Little did I know that a year prior my mother had been praying for me one night. I had been trying to conceive for a couple years. My heart was breaking because we could not get pregnant. When my mother prayed, she asked God to “speak our baby’s name.” She remembers it being a strange request, but that’s what she had felt led to pray. Just before Rhema’s birth, I told my mother her name. My mother’s face contorted as she recognized the name, and remembered the prayer she had prayed.
Autism, for us, has been about adjusting expectations. Initially after her diagnosis, I thought, so I can’t expect conversations anytime soon… I’ll settle for sentences. Then it was… o.k… how about phrases? No?… o.k., o.k… Words? Approximations? Single sounds? Instead of “I want pop”, if she just says “p-“, we are to celebrate the effort.
All along we have been hoping, praying, fighting for words. Maybe I’ve focused too much on the language part? As she gets older, I kind of get that vibe… that maybe I should let it go.
We hold on to the hope – the belief – that her name is a promise.
Every night for the past several years I have quoted Romans 10:8-9 to her as I tuck her into bed. “Rhema, the Word is near you; it is in your mouth and in your heart…” Every night. It’s my ritual – half the time I don’t even know if she’s listening. If Brandon or a babysitter puts her to bed, I slip into her room after she’s asleep and whisper that verse.
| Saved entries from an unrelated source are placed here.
(** * The login waiting list of the server (src/waitlist.cpp)

    A shallow embedding of [WaitingList::clientLogin],
    [WaitingList::getClientSlot], [WaitingList::getTime], [getTimeout] and
    [WaitListInfo::findClient], for a 64-bit target ([std::size_t] and
    [int64_t] are both 64 bits wide, so that mixed arithmetic is done on
    unsigned 64-bit values).

    The [std::list<Wait>] is a list of nodes, each with the address of its
    node; an iterator is the address of a node or the past-the-end
    iterator.  Erasing a node leaves every other iterator alone, as the
    container does, and an iterator whose node was erased is invalid:
    using it has no defined behaviour. *)

From Stdlib Require Import ZArith List Bool Lia Permutation PeanoNat.
Import ListNotations.
Local Open Scope Z_scope.

(** ** Machine integers *)

(** Conversion to [std::size_t] (unsigned, 64 bits). *)
Definition to_size_t (z : Z) : Z := z mod 2 ^ 64.

(** Conversion to [uint32_t]. *)
Definition to_uint32 (z : Z) : Z := z mod 2 ^ 32.

(** ** Data *)

(** [struct Wait]: [timeout] is a [std::size_t], [playerGUID] a [uint32_t]. *)
Record Wait : Type := mkWait { timeout : Z; playerGUID : Z }.

(** A node of the [std::list<Wait>]: its address and its element. *)
Record Node : Type := mkNode { addr : nat; elt : Wait }.
(** X17 on an instance without model and without options. *)
Lemma mixin_options_second_call :
  LegacyDatatableMixin__get_datatable_options nat sample_queryset_model
    (counted_hook VNone) sample_new_DatatableOptions fresh_mixin 0%nat =
  (Ok DEFAULT_OPTIONS,
   {| self_model := sample_model; self_GET := ∅;
      _datatable_options := Some DEFAULT_OPTIONS |}, 1%nat)
  /\ LegacyDatatableMixin__get_datatable_options nat sample_queryset_model
       (counted_hook VNone) sample_new_DatatableOptions
       {| self_model := sample_model; self_GET := ∅;
          _datatable_options := Some DEFAULT_OPTIONS |} 1%nat =
     (Ok DEFAULT_OPTIONS,
      {| self_model := sample_model; self_GET := ∅;
         _datatable_options := Some DEFAULT_OPTIONS |}, 1%nat).
Proof.
  split; [reflexivity|].
  destruct (mixin_options_computed_once nat sample_queryset_model
              (counted_hook VNone) sample_new_DatatableOptions fresh_mixin 0%nat)
    as (Hok & _ & _).
  destruct (Hok _ _ _ eq_refl) as [_ Hlater].
  exact (Hlater 1%nat).
Defined.

(** X18 on a view whose second column reads an attribute that raises, and
    on a view whose first column has an override that returns the empty
    tuple. *)
Lemma record_of_failing_view :
  columns (datatable_options failing_view) !! 1%nat = Some (VStr "missing_city")
  /\ is_ok (display_value R G F U failing_view ada 1 (VStr "missing_city")) = false
  /\ is_ok (get_record_data R G F U failing_view ada) = false
  /\ get_record_data R G empty_call U override_view ada = Raise IndexError.
Proof.
  destruct (get_record_data_failure R G F U failing_view ada) as (_ & Hany & _ & _).
  destruct (get_record_data_failure R G empty_call U override_view ada)
    as (_ & _ & Hfirst & Hempty).
  split_and!; [reflexivity|reflexivity| |].
  - exact (Hany 1%nat (VStr "missing_city") eq_refl eq_refl).
  - apply (Hfirst (VTuple [VStr "Name"; VStr "first"; VCallable 0%nat false None]));
      [reflexivity|reflexivity|].
    apply (Hempty 0%nat _ (VTuple [])); reflexivity.
Defined.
I’ve written the verse on her bedroom door.
Tonight as I tucked her in, I quoted the verse to her (not nearly as enthusiastic as I was 1000 days ago).
“Rhema, the Word is near you; it is in your mouth…”
I touched her lips.
“…and in your heart…”
I traced a heart on her chest.
“Har.” She whispered, echoing me. Out of the blue.
I don’t think I was dreaming. Honestly, I was tired. But I don’t think I dreamed it.
The Word is there. It’s in her heart.